Mit den Klaviervirtuosen Pierre-Laurent Aimard, im letzten Jahr mit dem Siemens Musikpreis ausgezeichneter Neutöner und legendärer Musikvermittler, Rémy Cardinale, dem Spezialisten für historische Instrumente, Bertrand Chamayou, jetzt schon eine Legende der Ravel-Interpretation, Hélène Grimaud, der großen Interpretin, die daheim mit Wölfen lebt, Claire-Marie Le Guay, ARD-Wettbewerb-Gewinnerin mit Vorliebe für französische Kammermusik, Lise de la Salle, einst Rachmaninow-affinem Wunderkind, Jacky Terrasson, dem Jazz-Lyriker zwischen den Klassikspezialisten, Alexandre Tharaud, einem Künstler ohne Genre-Grenzen oder Jean-Yves Thibaudet, dem Klangpoeten aus Lyon, bildet das Festival vorbildlich die vielen Facetten der Musik von Rameau bis in die Neuzeit ab.

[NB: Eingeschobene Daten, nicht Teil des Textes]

(** A run that publishes, step by step. *)
Lemma main_publishing (day_name language date : string) :
  let day_info : gmap string string :=
    {[ "day_name" := day_name; "language" := language; "date" := date ]} in
  let headers := Scripts.auth_headers cfg in
  let title := Scripts.discussion_title date day_name in
  let query :=
    Scripts.graphql_request headers Scripts.REPOSITORY_QUERY
      (Scripts.repository_variables cfg) in
  let mutation repo_id body :=
    Scripts.graphql_request headers Scripts.DISCUSSION_MUTATION
      (Scripts.discussion_variables cfg repo_id title body) in
  let started := [Printed (Scripts.announcement day_name date)] in
  let asked :=
    [Printed (Scripts.announcement day_name date);
     Completion (Scripts.completion_request cfg
                   (Scripts.user_prompt date day_name language))] in
  Scripts.DRY_RUN cfg = false ->
  Scripts.get_current_day_info w = Ok day_info ->
  Scripts.main py_str w cfg []
  = match snd (Scripts.generate_programming_tip w cfg day_info started) with
    | Raise e => (asked, Raise e)
    | Ok body =>
        match snd (Scripts.fetch_repository_id py_str w cfg headers asked) with
        | Raise e => ((asked ++ [Posted query])%list, Raise e)
        | Ok repo_id =>
            match snd (Scripts.create_discussion py_str w cfg headers repo_id title body
                         (asked ++ [Posted query])%list) with
            | Raise e =>
                ((asked ++ [Posted query; Posted (mutation repo_id body)])%list, Raise e)
            | Ok url =>
                ((asked ++ [Posted query; Posted (mutation repo_id body);
                            Printed ("Discussion created successfully: " +:+ url)])%list,
                 Ok tt)
            end
        end
    end.
Proof.
  intros day_info headers title query mutation started asked Hdry Hinfo.
  destruct (day_info_fields day_name language date) as (Hd & Hl & Ht).
  fold day_info in Hd, Hl, Ht.
  pose proof (generate_programming_tip_trace w cfg day_info _ started
                (build_user_prompt_resolved day_name language date)) as Htr.
  unfold Scripts.main, io_bind, lift, print.
  rewrite Hinfo, Hd, Ht. cbn [app]. fold started.
  destruct (Scripts.generate_programming_tip w cfg day_info started) as [tr' [body | e]];
    cbn [fst snd] in *; subst tr'; [| reflexivity].
  rewrite Hdry. fold headers. fold title.
  change (started ++ [Completion (Scripts.completion_request cfg
                        (Scripts.user_prompt date day_name language))])%list with asked.
  pose proof (fetch_repository_id_trace headers asked) as Hf. fold query in Hf.
  destruct (Scripts.fetch_repository_id py_str w cfg headers asked) as [tr1 [repo_id | e]];
    cbn [fst snd] in *; subst tr1; [| reflexivity].
  pose proof (create_discussion_trace headers (asked ++ [Posted query])%list
                repo_id title body) as Hc.
  destruct (Scripts.create_discussion py_str w cfg headers repo_id title body _)
    as [tr2 [url | e]]; cbn [fst snd] in *; subst tr2; reflexivity.
Qed.

(** X1. A run that is not a dry run publishes when every step returns:
    given the body, the repository id and the URL the three calls return,
    [main] prints the announcement, asks for the completion, sends the
    repository query and then the mutation that carries that id, the title
    of the day and that body, prints the URL and returns. *)
Theorem main_publishes (day_name language body repo_id url : string) :
  let date := Py.strftime_Ymd (utc_now w) in
  let day_info : gmap string string :=
    {[ "day_name" := day_name; "language" := language; "date" := date ]} in
  let headers := Scripts.auth_headers cfg in
  let title := Scripts.discussion_title date day_name in
  let query :=
    Scripts.graphql_request headers Scripts.REPOSITORY_QUERY
      (Scripts.repository_variables cfg) in
  let mutation :=
    Scripts.graphql_request headers Scripts.DISCUSSION_MUTATION
      (Scripts.discussion_variables cfg repo_id title body) in
  let asked :=
    [Printed (Scripts.announcement day_name date);
     Completion (Scripts.completion_request cfg
                   (Scripts.user_prompt date day_name language))] in
  Scripts.DRY_RUN cfg = false ->
  Scripts.get_current_day_info w = Ok day_info ->
  snd (Scripts.generate_programming_tip w cfg day_info
         [Printed (Scripts.announcement day_name date)]) = Ok body ->
  snd (Scripts.fetch_repository_id py_str w cfg headers asked) = Ok repo_id ->
  snd (Scripts.create_discussion py_str w cfg headers repo_id title body
         (asked ++ [Posted query])%list) = Ok url ->
  Scripts.main py_str w cfg []
  = ((asked ++ [Posted query; Posted mutation;
                Printed ("Discussion created successfully: " +:+ url)])%list, Ok tt).
Proof.
  intros date day_info headers title query mutation asked Hdry Hinfo Hg Hf Hc.
  rewrite (main_publishing day_name language date Hdry Hinfo).
  fold day_info headers title query asked.
  rewrite Hg, Hf, Hc. reflexivity.
Qed.

(** X12. A step that raises ends the run there, with that exception: when
    the completion client raises, nothing is sent to the discussion
    service, dry run or not; when [fetch_repository_id] raises, the
    mutation is never sent; when [create_discussion] raises, no success
    line is printed. *)
Theorem main_stops_at_first_failure (day_name language : string) :
  let date := Py.strftime_Ymd (utc_now w) in
  let day_info : gmap string string :=
    {[ "day_name" := day_name; "language" := language; "date" := date ]} in
  let headers := Scripts.auth_headers cfg in
  let title := Scripts.discussion_title date day_name in
  let query :=
    Scripts.graphql_request headers Scripts.REPOSITORY_QUERY
      (Scripts.repository_variables cfg) in
  let mutation repo_id body :=
    Scripts.graphql_request headers Scripts.DISCUSSION_MUTATION
      (Scripts.discussion_variables cfg repo_id title body) in
  let started := [Printed (Scripts.announcement day_name date)] in
  let asked :=
    [Printed (Scripts.announcement day_name date);
     Completion (Scripts.completion_request cfg
                   (Scripts.user_prompt date day_name language))] in
  Scripts.get_current_day_info w = Ok day_info ->
  (forall e,
      snd (Scripts.generate_programming_tip w cfg day_info started) = Raise e ->
      Scripts.main py_str w cfg [] = (asked, Raise e))
  /\ (forall body e,
        Scripts.DRY_RUN cfg = false ->
        snd (Scripts.generate_programming_tip w cfg day_info started) = Ok body ->
        snd (Scripts.fetch_repository_id py_str w cfg headers asked) = Raise e ->
        Scripts.main py_str w cfg [] = ((asked ++ [Posted query])%list, Raise e))
  /\ (forall body repo_id e,
        Scripts.DRY_RUN cfg = false ->
        snd (Scripts.generate_programming_tip w cfg day_info started) = Ok body ->
        snd (Scripts.fetch_repository_id py_str w cfg headers asked) = Ok repo_id ->
        snd (Scripts.create_discussion py_str w cfg headers repo_id title body
               (asked ++ [Posted query])%list) = Raise e ->
        Scripts.main py_str w cfg []
        = ((asked ++ [Posted query; Posted (mutation repo_id body)])%list, Raise e)).
Proof.
  intros date day_info headers title query mutation started asked Hinfo.
  split; [| split].
  - intros e Hg. destruct (Scripts.DRY_RUN cfg) eqn:Hdry.
    + rewrite (main_dry_run py_str w cfg day_name language date Hdry Hinfo).
      fold day_info started. rewrite Hg. reflexivity.
    + rewrite (main_publishing day_name language date Hdry Hinfo).
      fold day_info started. rewrite Hg. reflexivity.
  - intros body e Hdry Hg Hf.
    rewrite (main_publishing day_name language date Hdry Hinfo).
    fold day_info headers started asked. rewrite Hg, Hf. reflexivity.
  - intros body repo_id e Hdry Hg Hf Hc.
    rewrite (main_publishing day_name language date Hdry Hinfo).
    fold day_info headers title query started asked. rewrite Hg, Hf, Hc. reflexivity.
Qed.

Natürlich muss der Intendant auch im Festjahr haushälterisch planen. Aber das Festival ist sehr gut aufgestellt und kann sich erlauben, statt vorwiegend populärer Programme interessante Raritäten anzubieten. Darunter fällt der Fokus auf das Werk Debussys, der selbst ein ausgezeichneter Pianist war und u.a. als Hauspianist der Tschaikowsky-Gönnerin Nadeshda von Meck empfohlen wurde. Er begeisterte sich gern für Fremdeinflüsse, zunächst nach Bayreuth-Besuch für die Welt Wagners, dann für das russische, das spanische und das fernöstliche Sujet, von dem er ab der Pariser Weltausstellung (1889) nachhaltige Eindrücke empfing. Ganz weltbürgerlich trat der Reiseweltmeister Camille Saint-Saëns auf, der als ruheloser Klaviervirtuose auch in Deutschland recht bekannt war. An seiner Renaissance arbeitet jetzt das Festival Ruhr u.a. mit den Klavierkonzerten des französischen Komponisten.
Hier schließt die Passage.